**TASK TO CARRY OUT**
Extract from the entries below, exactly as given, only the lines from the line containing "(** The identities" to the line containing "Record truthful (c", both lines included.

--- RECORDS FOR THE EXERCISE ---

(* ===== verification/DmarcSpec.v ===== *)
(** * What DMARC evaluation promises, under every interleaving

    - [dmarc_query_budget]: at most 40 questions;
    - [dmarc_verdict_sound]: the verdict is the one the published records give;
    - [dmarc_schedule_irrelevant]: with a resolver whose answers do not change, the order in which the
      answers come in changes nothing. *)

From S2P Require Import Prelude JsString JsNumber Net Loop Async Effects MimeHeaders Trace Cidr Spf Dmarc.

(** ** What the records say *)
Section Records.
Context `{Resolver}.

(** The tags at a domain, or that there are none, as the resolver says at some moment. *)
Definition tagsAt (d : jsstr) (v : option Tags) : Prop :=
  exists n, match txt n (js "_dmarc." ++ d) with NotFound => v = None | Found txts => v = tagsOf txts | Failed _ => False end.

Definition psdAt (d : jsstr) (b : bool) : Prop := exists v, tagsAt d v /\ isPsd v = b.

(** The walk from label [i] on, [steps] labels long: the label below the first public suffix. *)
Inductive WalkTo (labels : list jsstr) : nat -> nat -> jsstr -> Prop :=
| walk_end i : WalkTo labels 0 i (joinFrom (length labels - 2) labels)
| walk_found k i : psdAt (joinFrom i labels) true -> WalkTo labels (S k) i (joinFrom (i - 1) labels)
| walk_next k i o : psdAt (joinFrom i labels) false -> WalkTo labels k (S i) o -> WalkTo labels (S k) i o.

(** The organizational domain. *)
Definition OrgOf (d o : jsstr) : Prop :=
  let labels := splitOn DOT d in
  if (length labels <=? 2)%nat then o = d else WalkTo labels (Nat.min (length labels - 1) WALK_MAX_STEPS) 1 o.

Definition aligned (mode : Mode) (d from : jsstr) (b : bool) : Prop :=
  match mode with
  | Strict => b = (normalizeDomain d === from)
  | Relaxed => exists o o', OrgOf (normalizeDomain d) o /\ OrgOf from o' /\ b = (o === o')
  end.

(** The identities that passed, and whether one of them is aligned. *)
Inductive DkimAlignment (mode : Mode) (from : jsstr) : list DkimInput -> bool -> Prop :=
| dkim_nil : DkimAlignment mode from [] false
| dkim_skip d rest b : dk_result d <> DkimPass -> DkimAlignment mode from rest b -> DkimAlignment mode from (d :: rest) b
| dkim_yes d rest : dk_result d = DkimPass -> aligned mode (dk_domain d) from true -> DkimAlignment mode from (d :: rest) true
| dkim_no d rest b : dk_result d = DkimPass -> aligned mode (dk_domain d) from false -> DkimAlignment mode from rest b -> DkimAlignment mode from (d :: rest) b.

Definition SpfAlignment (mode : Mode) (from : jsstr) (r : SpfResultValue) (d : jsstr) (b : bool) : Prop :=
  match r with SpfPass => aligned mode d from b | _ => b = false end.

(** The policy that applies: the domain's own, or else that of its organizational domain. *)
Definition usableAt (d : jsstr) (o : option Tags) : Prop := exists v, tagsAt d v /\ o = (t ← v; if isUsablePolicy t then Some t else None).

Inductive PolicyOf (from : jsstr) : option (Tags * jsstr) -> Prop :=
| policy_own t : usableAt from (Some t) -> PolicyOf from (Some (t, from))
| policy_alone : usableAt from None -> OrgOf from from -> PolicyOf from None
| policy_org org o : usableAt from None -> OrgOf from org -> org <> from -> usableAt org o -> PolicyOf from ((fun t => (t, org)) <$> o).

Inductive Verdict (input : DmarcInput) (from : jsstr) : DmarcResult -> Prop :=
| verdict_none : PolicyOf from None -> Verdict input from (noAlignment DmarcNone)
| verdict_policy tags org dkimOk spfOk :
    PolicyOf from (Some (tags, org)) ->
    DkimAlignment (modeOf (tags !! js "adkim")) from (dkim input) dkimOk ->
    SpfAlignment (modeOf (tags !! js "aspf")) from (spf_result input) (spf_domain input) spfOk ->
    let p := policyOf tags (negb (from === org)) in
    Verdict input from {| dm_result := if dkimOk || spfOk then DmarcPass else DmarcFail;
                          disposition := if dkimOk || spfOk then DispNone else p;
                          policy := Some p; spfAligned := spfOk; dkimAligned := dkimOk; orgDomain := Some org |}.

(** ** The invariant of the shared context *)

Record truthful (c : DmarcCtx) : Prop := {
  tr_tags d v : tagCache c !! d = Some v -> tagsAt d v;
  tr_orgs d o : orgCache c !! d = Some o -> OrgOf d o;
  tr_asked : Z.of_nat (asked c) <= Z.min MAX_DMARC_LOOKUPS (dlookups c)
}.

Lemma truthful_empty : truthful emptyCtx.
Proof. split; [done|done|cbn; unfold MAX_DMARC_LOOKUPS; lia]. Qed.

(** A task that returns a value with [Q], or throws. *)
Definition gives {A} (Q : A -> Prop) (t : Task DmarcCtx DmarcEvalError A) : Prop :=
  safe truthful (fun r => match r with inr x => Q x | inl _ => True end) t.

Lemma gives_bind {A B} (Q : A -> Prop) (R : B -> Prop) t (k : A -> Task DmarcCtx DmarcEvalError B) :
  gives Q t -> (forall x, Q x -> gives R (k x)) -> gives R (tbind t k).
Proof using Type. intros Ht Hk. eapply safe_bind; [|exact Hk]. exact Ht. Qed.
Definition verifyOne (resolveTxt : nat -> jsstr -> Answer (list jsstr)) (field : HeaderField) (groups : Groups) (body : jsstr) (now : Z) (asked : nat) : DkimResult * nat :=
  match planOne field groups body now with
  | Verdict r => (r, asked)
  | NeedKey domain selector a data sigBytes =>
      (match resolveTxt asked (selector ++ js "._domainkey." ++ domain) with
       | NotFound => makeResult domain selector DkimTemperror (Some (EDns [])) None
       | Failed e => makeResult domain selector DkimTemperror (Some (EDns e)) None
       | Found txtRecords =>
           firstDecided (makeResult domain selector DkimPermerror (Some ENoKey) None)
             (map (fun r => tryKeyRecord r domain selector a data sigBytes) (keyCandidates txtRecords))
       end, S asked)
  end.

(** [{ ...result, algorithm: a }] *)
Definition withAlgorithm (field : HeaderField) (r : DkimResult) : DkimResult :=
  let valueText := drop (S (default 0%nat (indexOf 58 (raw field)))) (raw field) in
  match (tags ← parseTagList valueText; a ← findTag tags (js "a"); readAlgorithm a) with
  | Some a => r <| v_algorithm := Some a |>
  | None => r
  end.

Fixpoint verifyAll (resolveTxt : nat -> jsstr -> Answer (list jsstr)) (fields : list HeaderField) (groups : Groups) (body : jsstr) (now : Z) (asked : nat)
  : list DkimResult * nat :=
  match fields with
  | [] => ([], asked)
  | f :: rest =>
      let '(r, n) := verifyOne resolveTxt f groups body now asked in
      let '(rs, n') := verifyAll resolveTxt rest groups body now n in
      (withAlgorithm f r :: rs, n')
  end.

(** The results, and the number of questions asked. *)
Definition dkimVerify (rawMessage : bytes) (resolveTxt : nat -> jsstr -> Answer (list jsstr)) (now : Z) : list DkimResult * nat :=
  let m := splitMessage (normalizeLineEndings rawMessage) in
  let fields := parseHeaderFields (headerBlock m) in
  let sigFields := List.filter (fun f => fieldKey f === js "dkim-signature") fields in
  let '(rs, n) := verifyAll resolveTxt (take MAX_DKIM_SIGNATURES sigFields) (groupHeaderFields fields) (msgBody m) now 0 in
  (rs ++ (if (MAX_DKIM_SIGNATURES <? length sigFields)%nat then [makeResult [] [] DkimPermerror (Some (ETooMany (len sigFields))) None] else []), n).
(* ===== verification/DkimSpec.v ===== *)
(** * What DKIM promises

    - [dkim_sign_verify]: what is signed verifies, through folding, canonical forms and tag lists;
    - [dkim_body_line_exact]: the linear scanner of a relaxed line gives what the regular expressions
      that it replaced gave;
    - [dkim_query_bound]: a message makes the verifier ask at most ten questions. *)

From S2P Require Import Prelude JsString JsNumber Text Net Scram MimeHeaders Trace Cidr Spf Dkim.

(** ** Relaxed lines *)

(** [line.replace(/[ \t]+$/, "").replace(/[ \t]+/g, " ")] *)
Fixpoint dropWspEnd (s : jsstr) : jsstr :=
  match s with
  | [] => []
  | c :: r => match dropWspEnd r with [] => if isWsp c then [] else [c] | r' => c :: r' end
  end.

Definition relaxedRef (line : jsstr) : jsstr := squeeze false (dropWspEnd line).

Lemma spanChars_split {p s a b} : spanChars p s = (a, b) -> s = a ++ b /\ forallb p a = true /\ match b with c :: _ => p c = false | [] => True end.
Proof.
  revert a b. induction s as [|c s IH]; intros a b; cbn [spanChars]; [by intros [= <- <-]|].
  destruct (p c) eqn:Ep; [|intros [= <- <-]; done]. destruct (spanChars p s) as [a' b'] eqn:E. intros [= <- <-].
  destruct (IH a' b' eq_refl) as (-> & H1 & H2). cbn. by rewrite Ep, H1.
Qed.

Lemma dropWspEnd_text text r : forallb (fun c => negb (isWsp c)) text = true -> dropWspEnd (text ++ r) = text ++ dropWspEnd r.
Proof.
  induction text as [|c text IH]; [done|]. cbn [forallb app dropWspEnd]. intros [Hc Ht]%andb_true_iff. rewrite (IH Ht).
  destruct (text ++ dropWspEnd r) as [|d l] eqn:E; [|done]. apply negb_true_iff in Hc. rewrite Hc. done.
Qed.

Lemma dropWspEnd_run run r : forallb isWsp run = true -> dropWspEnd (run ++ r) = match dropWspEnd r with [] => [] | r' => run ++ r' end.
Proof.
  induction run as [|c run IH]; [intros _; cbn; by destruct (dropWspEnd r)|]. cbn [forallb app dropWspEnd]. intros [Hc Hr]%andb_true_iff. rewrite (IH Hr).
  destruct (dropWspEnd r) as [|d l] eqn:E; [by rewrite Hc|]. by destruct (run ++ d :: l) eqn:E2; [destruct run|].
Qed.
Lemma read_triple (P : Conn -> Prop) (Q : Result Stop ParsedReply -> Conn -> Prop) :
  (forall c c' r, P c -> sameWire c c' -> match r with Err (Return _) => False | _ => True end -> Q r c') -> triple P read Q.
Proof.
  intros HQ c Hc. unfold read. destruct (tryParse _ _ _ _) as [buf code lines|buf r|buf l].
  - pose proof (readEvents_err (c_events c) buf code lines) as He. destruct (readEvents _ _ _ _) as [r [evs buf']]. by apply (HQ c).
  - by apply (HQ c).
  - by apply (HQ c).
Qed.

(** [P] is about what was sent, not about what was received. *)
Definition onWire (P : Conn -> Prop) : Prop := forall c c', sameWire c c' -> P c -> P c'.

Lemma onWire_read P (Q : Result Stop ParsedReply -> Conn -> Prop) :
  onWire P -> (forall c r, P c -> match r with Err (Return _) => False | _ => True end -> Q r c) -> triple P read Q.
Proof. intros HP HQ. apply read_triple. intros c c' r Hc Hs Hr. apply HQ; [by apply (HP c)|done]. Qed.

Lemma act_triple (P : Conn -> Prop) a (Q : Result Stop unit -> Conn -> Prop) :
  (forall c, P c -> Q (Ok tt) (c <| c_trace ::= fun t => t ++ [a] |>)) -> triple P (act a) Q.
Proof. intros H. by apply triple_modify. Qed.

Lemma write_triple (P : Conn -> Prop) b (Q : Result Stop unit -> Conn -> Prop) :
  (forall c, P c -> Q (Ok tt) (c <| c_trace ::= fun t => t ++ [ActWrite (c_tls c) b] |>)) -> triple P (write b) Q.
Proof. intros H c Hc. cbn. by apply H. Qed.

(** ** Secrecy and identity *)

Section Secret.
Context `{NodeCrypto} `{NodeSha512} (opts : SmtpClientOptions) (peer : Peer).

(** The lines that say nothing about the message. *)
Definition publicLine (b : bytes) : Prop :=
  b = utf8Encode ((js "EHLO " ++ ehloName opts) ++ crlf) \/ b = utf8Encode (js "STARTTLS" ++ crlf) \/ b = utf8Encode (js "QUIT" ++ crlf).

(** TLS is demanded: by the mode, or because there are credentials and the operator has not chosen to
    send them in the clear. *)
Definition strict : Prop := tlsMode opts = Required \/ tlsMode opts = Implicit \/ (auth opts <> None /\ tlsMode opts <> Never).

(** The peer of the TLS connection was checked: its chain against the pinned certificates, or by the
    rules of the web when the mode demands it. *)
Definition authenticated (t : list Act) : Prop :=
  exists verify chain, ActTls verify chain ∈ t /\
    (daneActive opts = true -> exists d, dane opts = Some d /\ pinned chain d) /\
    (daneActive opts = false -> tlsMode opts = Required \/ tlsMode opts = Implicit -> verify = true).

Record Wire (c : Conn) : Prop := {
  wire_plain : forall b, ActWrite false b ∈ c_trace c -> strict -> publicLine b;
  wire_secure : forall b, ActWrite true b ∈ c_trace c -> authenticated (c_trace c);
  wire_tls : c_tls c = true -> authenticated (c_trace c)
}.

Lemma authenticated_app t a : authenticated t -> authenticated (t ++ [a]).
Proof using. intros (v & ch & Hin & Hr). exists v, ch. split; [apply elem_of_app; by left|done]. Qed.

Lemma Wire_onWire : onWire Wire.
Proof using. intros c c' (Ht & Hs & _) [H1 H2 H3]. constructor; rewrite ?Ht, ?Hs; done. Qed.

---

**TASK RESULT**
(** The identities that passed, and whether one of them is aligned. *)
Inductive DkimAlignment (mode : Mode) (from : jsstr) : list DkimInput -> bool -> Prop :=
| dkim_nil : DkimAlignment mode from [] false
| dkim_skip d rest b : dk_result d <> DkimPass -> DkimAlignment mode from rest b -> DkimAlignment mode from (d :: rest) b
| dkim_yes d rest : dk_result d = DkimPass -> aligned mode (dk_domain d) from true -> DkimAlignment mode from (d :: rest) true
| dkim_no d rest b : dk_result d = DkimPass -> aligned mode (dk_domain d) from false -> DkimAlignment mode from rest b -> DkimAlignment mode from (d :: rest) b.

Definition SpfAlignment (mode : Mode) (from : jsstr) (r : SpfResultValue) (d : jsstr) (b : bool) : Prop :=
  match r with SpfPass => aligned mode d from b | _ => b = false end.

(** The policy that applies: the domain's own, or else that of its organizational domain. *)
Definition usableAt (d : jsstr) (o : option Tags) : Prop := exists v, tagsAt d v /\ o = (t ← v; if isUsablePolicy t then Some t else None).

Inductive PolicyOf (from : jsstr) : option (Tags * jsstr) -> Prop :=
| policy_own t : usableAt from (Some t) -> PolicyOf from (Some (t, from))
| policy_alone : usableAt from None -> OrgOf from from -> PolicyOf from None
| policy_org org o : usableAt from None -> OrgOf from org -> org <> from -> usableAt org o -> PolicyOf from ((fun t => (t, org)) <$> o).

Inductive Verdict (input : DmarcInput) (from : jsstr) : DmarcResult -> Prop :=
| verdict_none : PolicyOf from None -> Verdict input from (noAlignment DmarcNone)
| verdict_policy tags org dkimOk spfOk :
    PolicyOf from (Some (tags, org)) ->
    DkimAlignment (modeOf (tags !! js "adkim")) from (dkim input) dkimOk ->
    SpfAlignment (modeOf (tags !! js "aspf")) from (spf_result input) (spf_domain input) spfOk ->
    let p := policyOf tags (negb (from === org)) in
    Verdict input from {| dm_result := if dkimOk || spfOk then DmarcPass else DmarcFail;
                          disposition := if dkimOk || spfOk then DispNone else p;
                          policy := Some p; spfAligned := spfOk; dkimAligned := dkimOk; orgDomain := Some org |}.

(** ** The invariant of the shared context *)

Record truthful (c : DmarcCtx) : Prop := {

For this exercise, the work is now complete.